Segundo ele, ficou caracterizada injúria contra a moradora. Na época, a advogada orientou o condomínio a não recorrer, mas o problema permanece, a pessoa continua dirigindo ofensas diárias contra outros residentes, funcionários e visitantes. “Há diversas reclamações registradas no Livro de Ocorrências nesses últimos oito anos”, diz Rejane, que “gostaria de resolver da melhor forma o caso”. Conforme o Novo Código Civil, artigo 1.348, inciso IV, compete ao síndico “cumprir e fazer cumprir a convenção, o regimento interno e as determinações da assembleia”. Mas o condomínio já foi condenado, a acusada não paga as multas aplicadas, então, o que fazer? Rejane conta que é ré em outras ações por danos morais por zelar pelas normas condominiais.

SER SÍNDICO É… Nada disso, entretanto, esmorece o ânimo da síndica, que permanece firme em sua função, encarando-a como uma “missão”. “Já investi 17 anos neste trabalho, estamos conseguindo colocar o prédio em ordem e desistir agora não faz parte do meu perfil”, observa a ex-tenente da Aeronáutica. Graduada em Assistência Social e membro do Conselho de Síndicos do Secovi (Sindicato da Habitação), Rejane foi indicada por alguns de seus colegas como uma típica “síndica nota 10”. Seu trabalho iniciou em 1993, quando o edifício, de 128 apartamentos de um dormitório, passava por sérios problemas de má-gestão e inadimplência (de 45%). Na época, os condôminos optaram pela auto-gestão, depois a elegeram síndica, com acúmulo de função de administradora e zeladora e pagamento de pró-labore. O antigo apartamento do zelador deu lugar ao escritório, onde dá expediente diário das 13h às 21h e comanda 13 funcionários.

Suas atividades envolvem “todo o aporte administrativo rotineiro, tudo que cabe ao gestor condominial fazer”; contratação, dispensa, orientação e treinamento dos colaboradores (conforme as Normas para Observância pelos Funcionários); reunião de integração com novos moradores (metade dos apartamentos é ocupada por inquilinos, o que faz com que a rotatividade dos ocupantes seja elevada); atendimento a corretores de imóveis, prestadores de serviço, leituristas etc.; e separação de correspondências e encomendas.

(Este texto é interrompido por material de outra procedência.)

(* ===== verification/Arity.v ===== *)
(** The arity of shell command prefixes ([permission/arity.ts]): how many of a
    command's tokens name the command that a permission is granted for. *)

From S2P Require Import Prelude JsString.

(** The literal [ARITY]. *)
Definition ARITY : list (jsstr * nat) :=
  [
   (js "cat", 1); (js "cd", 1); (js "chmod", 1); (js "chown", 1);
   (js "cp", 1); (js "echo", 1); (js "env", 1); (js "export", 1);
   (js "grep", 1); (js "kill", 1); (js "killall", 1); (js "ln", 1);
   (js "ls", 1); (js "mkdir", 1); (js "mv", 1); (js "ps", 1);
   (js "pwd", 1); (js "rm", 1); (js "rmdir", 1); (js "sleep", 1);
   (js "source", 1); (js "tail", 1); (js "touch", 1); (js "unset", 1);
   (js "which", 1); (js "aws", 3); (js "az", 3); (js "bazel", 2);
   (js "brew", 2); (js "bun", 2); (js "bun run", 3); (js "bun x", 3);
   (js "cargo", 2); (js "cargo add", 3); (js "cargo run", 3); (js "cdk", 2);
   (js "cf", 2); (js "cmake", 2); (js "composer", 2); (js "consul", 2);
   (js "consul kv", 3); (js "crictl", 2); (js "deno", 2); (js "deno task", 3);
   (js "doctl", 3); (js "docker", 2); (js "docker builder", 3); (js "docker compose", 3);
   (js "docker container", 3); (js "docker image", 3); (js "docker network", 3); (js "docker volume", 3);
   (js "eksctl", 2); (js "eksctl create", 3); (js "firebase", 2); (js "flyctl", 2);
   (js "gcloud", 3); (js "gh", 3); (js "git", 2); (js "git config", 3);
   (js "git remote", 3); (js "git stash", 3); (js "go", 2); (js "gradle", 2);
   (js "helm", 2); (js "heroku", 2); (js "hugo", 2); (js "ip", 2);
   (js "ip addr", 3); (js "ip link", 3); (js "ip netns", 3); (js "ip route", 3);
   (js "kind", 2); (js "kind create", 3); (js "kubectl", 2); (js "kubectl kustomize", 3);
   (js "kubectl rollout", 3); (js "kustomize", 2); (js "make", 2); (js "mc", 2);
   (js "mc admin", 3); (js "minikube", 2); (js "mongosh", 2); (js "mysql", 2);
   (js "mvn", 2); (js "ng", 2); (js "npm", 2); (js "npm exec", 3);
   (js "npm init", 3); (js "npm run", 3); (js "npm view", 3); (js "nvm", 2);
   (js "nx", 2); (js "openssl", 2); (js "openssl req", 3); (js "openssl x509", 3);
   (js "pip", 2); (js "pipenv", 2); (js "pnpm", 2); (js "pnpm dlx", 3);
   (js "pnpm exec", 3); (js "pnpm run", 3); (js "poetry", 2); (js "podman", 2);
   (js "podman container", 3); (js "podman image", 3); (js "psql", 2); (js "pulumi", 2);
   (js "pulumi stack", 3); (js "pyenv", 2); (js "python", 2); (js "rake", 2);
   (js "rbenv", 2); (js "redis-cli", 2); (js "rustup", 2); (js "serverless", 2);
   (js "sfdx", 3); (js "skaffold", 2); (js "sls", 2); (js "sst", 2);
   (js "swift", 2); (js "systemctl", 2); (js "terraform", 2); (js "terraform workspace", 3);
   (js "tmux", 2); (js "turbo", 2); (js "ufw", 2); (js "vault", 2);
   (js "vault auth", 3); (js "vault kv", 3); (js "vercel", 2); (js "volta", 2);
   (js "wp", 2); (js "yarn", 2); (js "yarn dlx", 3); (js "yarn run", 3)].

(** The names every object inherits from [Object.prototype].  Reading one off
    the literal yields a function or an object, which [slice] takes for 0. *)
Definition object_prototype : list jsstr :=
  [js "constructor"; js "__proto__"; js "hasOwnProperty"; js "isPrototypeOf";
   js "propertyIsEnumerable"; js "toLocaleString"; js "toString"; js "valueOf";
   js "__defineGetter__"; js "__defineSetter__"; js "__lookupGetter__"; js "__lookupSetter__"].

(** [ARITY[prefix]], as the end that [slice(0, arity)] makes of it. *)
Definition arity_value (prefix : jsstr) : option nat :=
  match find (λ e, bool_decide (e.1 = prefix)) ARITY with
  | Some e => Some e.2
  | None => if bool_decide (prefix ∈ object_prototype) then Some 0 else None
  end.

(** [tokens.slice(0, len).join(" ")]. *)
Definition prefix_key (tokens : list jsstr) (len : nat) : jsstr := join (js " ") (take len tokens).

(** The loop of [prefix], from [len] down to 1. *)
Fixpoint prefix_loop (tokens : list jsstr) (len : nat) : option nat :=
  match len with
  | O => None
  | S l =>
      match arity_value (prefix_key tokens len) with
      | Some arity => Some arity
      | None => prefix_loop tokens l
      end
  end.

Definition prefix (tokens : list jsstr) : list jsstr :=
  match prefix_loop tokens (length tokens) with
  | Some arity => take arity tokens
  | None => if Nat.eqb (length tokens) 0 then [] else take 1 tokens
  end.

Example prefix_git : prefix [js "git"; js "checkout"; js "main"] = [js "git"; js "checkout"].
Proof. by vm_compute. Qed.
Example prefix_npm_run : prefix [js "npm"; js "run"; js "dev"; js "-x"] = [js "npm"; js "run"; js "dev"].
Proof. by vm_compute. Qed.

Lemma prefix_loop_Some tokens len a :
  prefix_loop tokens len = Some a →
  ∃ l, 0 < l <= len ∧ arity_value (prefix_key tokens l) = Some a ∧
    ∀ l', l < l' <= len → arity_value (prefix_key tokens l') = None.
Proof.
  induction len as [|len IH]; cbn [prefix_loop]; [done|].
  destruct (arity_value _) as [a'|] eqn:E.
  - intros [= ->]. exists (S len). split; [lia|]. split; [done|lia].
  - intros (l & ? & ? & Hl)%IH. exists l. split; [lia|]. split; [done|]. intros l' Hl'.
    destruct (decide (l' = S len)) as [->|]; [done|]. apply Hl. lia.
Qed.

Lemma prefix_loop_None tokens len :
  prefix_loop tokens len = None → ∀ l, 0 < l <= len → arity_value (prefix_key tokens l) = None.
Proof.
  induction len as [|len IH]; cbn [prefix_loop]; [lia|].
  destruct (arity_value _) eqn:E; [done|]. intros H l Hl.
  destruct (decide (l = S len)) as [->|]; [done|]. apply IH; [done|lia].
Qed.

Lemma arity_positive : Forall (λ e, 1 <= e.2) ARITY.
Proof. repeat (constructor; [vm_compute; lia|]). constructor. Qed.

Lemma arity_not_inherited e : e ∈ ARITY → e.1 ∉ object_prototype.
Proof.
  intros He. pose proof (proj1 (Forall_forall (λ e, e.1 ∉ object_prototype) ARITY)) as H.
  apply H; [|done]. apply (bool_decide_unpack _). by vm_compute.
Qed.

(** Longest listed prefix: the command named by the tokens is as many of
    them as the longest listed prefix asks for, and the first token when none is
    listed; it is a non-empty prefix of the tokens, unless that longest listed
    prefix is a name inherited from [Object.prototype], and then it is empty. *)
Theorem arity_prefix_longest tokens :
  tokens ≠ [] →
  (∃ l a, 0 < l <= length tokens ∧ arity_value (prefix_key tokens l) = Some a ∧
     (∀ l', l < l' <= length tokens → arity_value (prefix_key tokens l') = None) ∧
     prefix tokens = take a tokens ∧
     (prefix tokens = [] ↔ prefix_key tokens l ∈ object_prototype)) ∨
  ((∀ l, 0 < l <= length tokens → arity_value (prefix_key tokens l) = None) ∧
     prefix tokens = take 1 tokens).
Proof.
  intros Hne. unfold prefix. destruct (prefix_loop tokens (length tokens)) as [a|] eqn:E.
  - left. apply prefix_loop_Some in E as (l & Hl & Ha & Hmax). exists l, a.
    split_and!; [lia|lia|done|done|done|].
    unfold arity_value in Ha. destruct (find _ _) as [e|] eqn:Ef.
    + injection Ha as <-. apply find_Some in Ef as [He Hin]. bool_to_prop.
      pose proof (proj1 (Forall_forall _ _) arity_positive _ Hin) as Hpos. simpl in Hpos.
      split; intros H; exfalso.
      * destruct tokens; [done|]. by destruct e as [k [|n]]; simpl in *; [lia|].
      * rewrite <- He in H. revert H. by apply arity_not_inherited.
    + case_bool_decide; [|done]. injection Ha as <-. done.
  - right. split; [by apply prefix_loop_None|]. destruct tokens; done.
Qed.

Lemma arity_prefix_longest_witness :
  [js "git"; js "stash"; js "pop"] ≠ [] ∧ prefix [js "git"; js "stash"; js "pop"] = [js "git"; js "stash"; js "pop"].
Proof.
  split; [discriminate|].
  destruct (arity_prefix_longest [js "git"; js "stash"; js "pop"]) as [(l & a & _ & _ & _ & _ & _)|[_ H]].
  - discriminate.
  - vm_compute. reflexivity.
  - vm_compute. reflexivity.
Defined.

(** The command [toString] is named by no token at all. *)
Example prefix_inherited : prefix [js "toString"; js "x"] = [].
Proof. by vm_compute. Qed.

Como perfil de gestora, alia o rigor no cumprimento das normas com a transparência das ações. As reuniões com o Conselho Administrativo são mensais e as comunicações com os moradores lançam mão de circulares, conversas pessoais, contatos por telefone e email, além de notificações impressas. Nas assembleias, procura atrair um número maior de participantes promovendo encontros temáticos, palestras e sorteios de brindes. “Assim mesmo, elas mobilizam em média 20 condôminos, um pouco mais que 10%”, lamenta Rejane. Desenvolve ainda um trabalho social com os idosos, que representam 35% dos moradores, e as crianças. Encaminha casos de maus tratos aos órgãos competentes, divulga os respectivos estatutos e orienta casais sobre orçamento doméstico, revela. Segundo Rejane, as atividades que mobilizam as pessoas estão entre as que mais lhe dão prazer. “Gosto de organizar as reuniões com os funcionários, as assembleias, decoração de Natal, mostrar aos novos moradores as dependências comuns”, diz.

Rejane sente-se também realizada pela nova roupagem que ajudou a dar ao Ana Carolina. “Quando assumi a gestão do edifício, havia uma intimação do Contru por falta de segurança, na mesma época em que o Condomínio Baronesa de Arari, da Paulista, foi interditado. Éramos conhecidos como o ‘balança mais não cai de Santana’”, lembra a síndica. Desde então, o prédio passou por um processo de reconstrução e valorização, suas unidades têm “liquidez de venda e de aluguel”, e a inadimplência foi zerada. “Esta é a maior raridade”, acredita a síndica, que cumpre seu 9º mandato e será candidata novamente em 2011.

O SUCESSO EM NÚMEROS

O síndico precisa ter disponibilidade, bom senso, conhecimento e interesse por assuntos variados, espírito de liderança, flexibilidade nas relações e capacidade de mediação, conforme atesta a experiência de Nicanor Pereira de Souza, em seu 6º mandato à frente do Condomínio Edifício Santana Top Life, também zona Norte da cidade. Segundo Nicanor, as maiores dificuldades enfrentadas pelo síndico decorrem das relações entre os moradores, especialmente das situações que envolvem crianças. O jeito é partir para o caminho da conciliação, promover uma gestão transparente, criar regras para o uso das áreas comuns, fazer reuniões com funcionários, lançar circulares aos moradores sempre que houver necessidade e colocar em perspectiva o interesse comum nas decisões e escolhas. “Faço uma administração bem aberta”, caracteriza Nicanor, que não gosta de decidir nada sozinho; a cada mês organiza uma reunião com o Conselho Administrativo (com três titulares e três suplentes), além do subsíndico.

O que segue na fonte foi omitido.